The appearance of mysterious manuscripts from what has been dubbed the “Afghan Genizah” – recalling the Cairo Genizah, the most important collection of manuscripts in the Jewish world – has roiled the market in Judaica antiquities for the past seven years.
- Afghan Docs Lift Veil on Ancient Jewish Past
- 1,000 Years of Love & Suspense in Cairo
- An Exhibition That Speaks Volumes
The manuscripts began to appear at around about the same time among a number of antiquities dealers in the Middle East and Europe. “We visited [Hebrew University Iran scholar] Prof. Shaul Shaked and he showed us photographs of the material that came from southern Russia,” says the Israeli antiquities dealer Lenny Wolfe. “A week later, I was sitting in a coffee shop in Europe and someone told me that a Pakistani dealer had a genizah from the Silk Road. I realized there was something strange here. Materials were popping up at the same time from both southern Russia and the Silk Road.”
A short time later, Wolfe said, he traveled to a Middle Eastern country with Prof. Matthew Morgenstern, head of the Hebrew Language Department at Tel Aviv University to photograph Mandaic amulets, a religion that particularly reveres John the Baptist. “We went to a certain dealer to have coffee and he showed me all kinds of foolishness,” Wolfe said. “I told him, ‘forget about this, you’re wasting my time.’ Then he said he had something to show us on the computer.”
The dealer showed them pages written in Judeo-Persian script.
Morgenstern realized right away that it was extraordinary material. “I told him it was Judeo-Persian from the 11th century and he jumped on it. We knew there was something like this, but now this was a clue,” Morgenstern said.
Wolfe has been following the clue ever since. About three years ago, he was able to purchase 29 manuscripts and bring them to Israel. The manuscripts were sold to the National Library and have been under study ever since. Six months ago, after a long search, Wolfe managed to purchase 100 more documents from the cache. As in the previous case, the Israel Antiquities Authority authorized Wolfe to buy the manuscripts for the state.
However, he has yet to find a buyer for the new manuscripts, which are held in a safe. “I’m sure the material will eventually find its way to an appropriate institution,” he said, declining to say more about negotiations over the material. Neither would Wolfe disclose the price he paid for the manuscripts.
Experts say they believe the price was not astronomical, because the manuscripts contain only text, and no illustrations.

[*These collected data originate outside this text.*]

(* ===== verification/Bytes.v ===== *)
(** * Network byte order

    [htons]/[htonl] followed by [memcpy] writes the bytes of an integer most
    significant first; the wire codecs are stated on these byte lists. A byte is
    an integer of [0, 256). *)

From S2P Require Import Prelude.

Definition byte_ok (b : Z) : Prop := 0 <= b < 256.

(** [be_bytes n x]: the [n] low bytes of [x], most significant first. *)
Fixpoint be_bytes (n : nat) (x : Z) : list Z :=
  match n with
  | O => []
  | S n' => be_bytes n' (x / 256) ++ [x mod 256]
  end.

Definition be_value (l : list Z) : Z := foldl (fun acc b => acc * 256 + b) 0 l.

Lemma be_value_snoc l b : be_value (l ++ [b]) = be_value l * 256 + b.
Proof. unfold be_value. by rewrite foldl_app. Qed.

Lemma length_be_bytes n : forall x, length (be_bytes n x) = n.
Proof. induction n as [|n IH]; intros x; cbn; [done|]. rewrite length_app, IH. cbn. lia. Qed.

Lemma be_bytes_ok n : forall x, Forall byte_ok (be_bytes n x).
Proof.
  induction n as [|n IH]; intros x; cbn; [done|]. apply Forall_app. split; [done|].
  repeat constructor; apply Z.mod_pos_bound; lia.
Qed.

Lemma be_value_bytes n : forall x, 0 <= x < 256 ^ Z.of_nat n -> be_value (be_bytes n x) = x.
Proof.
  induction n as [|n IH]; intros x Hx; cbn [be_bytes].
  - cbn in *. unfold be_value. cbn. lia.
  - rewrite Nat2Z.inj_succ, Z.pow_succ_r in Hx by lia. rewrite be_value_snoc, IH.
    + pose proof (Z.div_mod x 256). lia.
    + split; [apply Z.div_pos; lia|]. apply Z.div_lt_upper_bound; lia.
Qed.

Lemma be_bytes_value l : Forall byte_ok l -> be_bytes (length l) (be_value l) = l.
Proof.
  induction l as [|b l IH] using rev_ind; intros H; [done|].
  apply Forall_app in H as [Hl Hb]. apply Forall_inv in Hb. unfold byte_ok in Hb.
  rewrite length_app, Nat.add_1_r, be_value_snoc. cbn [be_bytes].
  rewrite Z.div_add_l, (Z.div_small b) by lia. rewrite Z.add_0_r.
  rewrite (Z.add_comm _ b), Z.mod_add, (Z.mod_small b) by lia.
  by rewrite IH.
Qed.

Lemma be_value_range l : Forall byte_ok l -> 0 <= be_value l < 256 ^ Z.of_nat (length l).
Proof.
  induction l as [|b l IH] using rev_ind; intros H; [unfold be_value; cbn; lia|].
  apply Forall_app in H as [Hl Hb]. apply Forall_inv in Hb. unfold byte_ok in Hb. specialize (IH Hl).
  rewrite be_value_snoc, length_app, Nat2Z.inj_add, Z.pow_add_r by lia.
  change (256 ^ Z.of_nat (length [b])) with 256. lia.
Qed.

(** Field [n] bytes long at offset [off] of a byte list. *)
Definition field (off n : nat) (l : list Z) : Z := be_value (take n (drop off l)).

Lemma field_here n (f rest : list Z) : length f = n -> field 0 n (f ++ rest) = be_value f.
Proof. intros <-. unfold field. by rewrite drop_0, take_app_length. Qed.

Lemma field_skip off n (f rest : list Z) :
  (length f <= off)%nat -> field off n (f ++ rest) = field (off - length f) n rest.
Proof. intros H. unfold field. by rewrite drop_app_ge. Qed.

Scholars now know that the source of he manuscripts is not a genizah – a hidden cache of manuscripts – like the one found in Cairo, but rather the archive of a Jewish family of traders who lived on the Silk Road in northern Afghanistan in the 11th century. The head of the family is named in the manuscripts as Abu Nassar Ben Daniel and the family apparently lived in the central Afghani city of Bamyan. The city made headlines 11 years ago when the Taliban blew up two huge statues of Buddha there. The collection of manuscripts came to light a few years later, after the war that led to the downfall of the Taliban in Afghanistan. Rumor has it that the collection was found in a cave or deep rock crevice somewhere in Afghanistan, where it had been secreted by its owners about a thousand years ago.
The manuscripts were written in a wide variety of languages – Aramaic, Hebrew, Persian, Judeo-Arabic and Judeo-Persian – the two latter languages are Arabic and Persian written in Hebrew letters. Legal and commercial manuscripts can be found in the collection along with sacred writings and personal letters.
The main importance of the Afghani genizah is the treasure trove of information in contains about the Jewish community in Afghanistan a thousand years ago. For example, the personal letters reveal the places in which Jews lived, their professions and family structure.
Ofir Haim, a researcher from the Hebrew University, translated and studied the manuscripts that reached the National Library. One of them is letter in which a family member by the name of Yair tried to justify to the family head Abu Nassar why he did not return to Bamyan and his family.
“If I could have made a living in Bamyan, it is true that I would have fulfilled your wishesYou know that in my occupation, if I am missing from the store for a day, on that day I will lose everything,” Yair wrote. But there were advantages to his remaining in a distant city. In another letter, he wrote: “Eggplants were not yet in abundance and so I did not send any. They were very small. I will send [some] next week.”
One of the significant manuscripts in the new group purchased by Wolfe is a 27-page notebook in which someone, apparently Abu Nassar, wrote down all the amounts of money owed him. The notebook covers a few decades in the beginning of the 11th century and includes hundreds of entries. Haim, who has had a preliminary look at the material, says that most of the names are Muslim, but there are a few Iranian and Jewish names as well. In some cases the debts were noted not in money, but in kind – wheat or barley for example. The amount of information to be gleaned from this document alone is enormous – including place names, economic issues, genealogy and interreligious affairs.
The research, according to everyone involved in it, is only just getting started.